(** C7, on the code. When [model_response] runs after [tool_use], the message
    it inspects is the last one of the log, a tool result. In the first log the
    user's message holds no keyword, yet the tool result, which does, is
    replaced by a user message with the directive appended. In the second log
    the most recent user message asks for a push to github, yet nothing is
    rewritten, the tool result after it holding no keyword. *)
Theorem directive_follows_last_message :
  prepare_messages Sample.log_after_listing
  = Ret [system_message;
         HumanMessage (CStr (lit "list my files"));
         AIMessage (CStr []) [ToolCall (lit "list_files") [] (lit "x")];
         HumanMessage (CStr (lit "README.md github_client.py" ++ directive))]
  ∧ prepare_messages Sample.log_after_push
    = Ret (system_message :: Sample.log_after_push).
Proof. split; vm_compute; reflexivity. Qed.

(** ** The numbered-option formatter *)

Lemma digits_inj (d d' : Decimal.uint) : digits d = digits d' → d = d'.
Proof.
  revert d'. induction d; destruct d'; simpl; intros H;
    try discriminate H; try reflexivity;
    injection H as H; f_equal; apply IHd; exact H.
Qed.

Lemma str_of_nat_inj (n m : nat) : str_of_nat n = str_of_nat m → n = m.
Proof.
  intros H. apply Unsigned.to_uint_inj, digits_inj. exact H.
Qed.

□ □ □ □

**WORK TO BE COMPLETED**
Nothing should be dropped: transcribe all the material exactly.

**ANSWER BELOW**
(** C7, on the code. When [model_response] runs after [tool_use], the message
    it inspects is the last one of the log, a tool result. In the first log the
    user's message holds no keyword, yet the tool result, which does, is
    replaced by a user message with the directive appended. In the second log
    the most recent user message asks for a push to github, yet nothing is
    rewritten, the tool result after it holding no keyword. *)
Theorem directive_follows_last_message :
  prepare_messages Sample.log_after_listing
  = Ret [system_message;
         HumanMessage (CStr (lit "list my files"));
         AIMessage (CStr []) [ToolCall (lit "list_files") [] (lit "x")];
         HumanMessage (CStr (lit "README.md github_client.py" ++ directive))]
  ∧ prepare_messages Sample.log_after_push
    = Ret (system_message :: Sample.log_after_push).
Proof. split; vm_compute; reflexivity. Qed.

(** ** The numbered-option formatter *)

Lemma digits_inj (d d' : Decimal.uint) : digits d = digits d' → d = d'.
Proof.
  revert d'. induction d; destruct d'; simpl; intros H;
    try discriminate H; try reflexivity;
    injection H as H; f_equal; apply IHd; exact H.
Qed.

Lemma str_of_nat_inj (n m : nat) : str_of_nat n = str_of_nat m → n = m.
Proof.
  intros H. apply Unsigned.to_uint_inj, digits_inj. exact H.
Qed.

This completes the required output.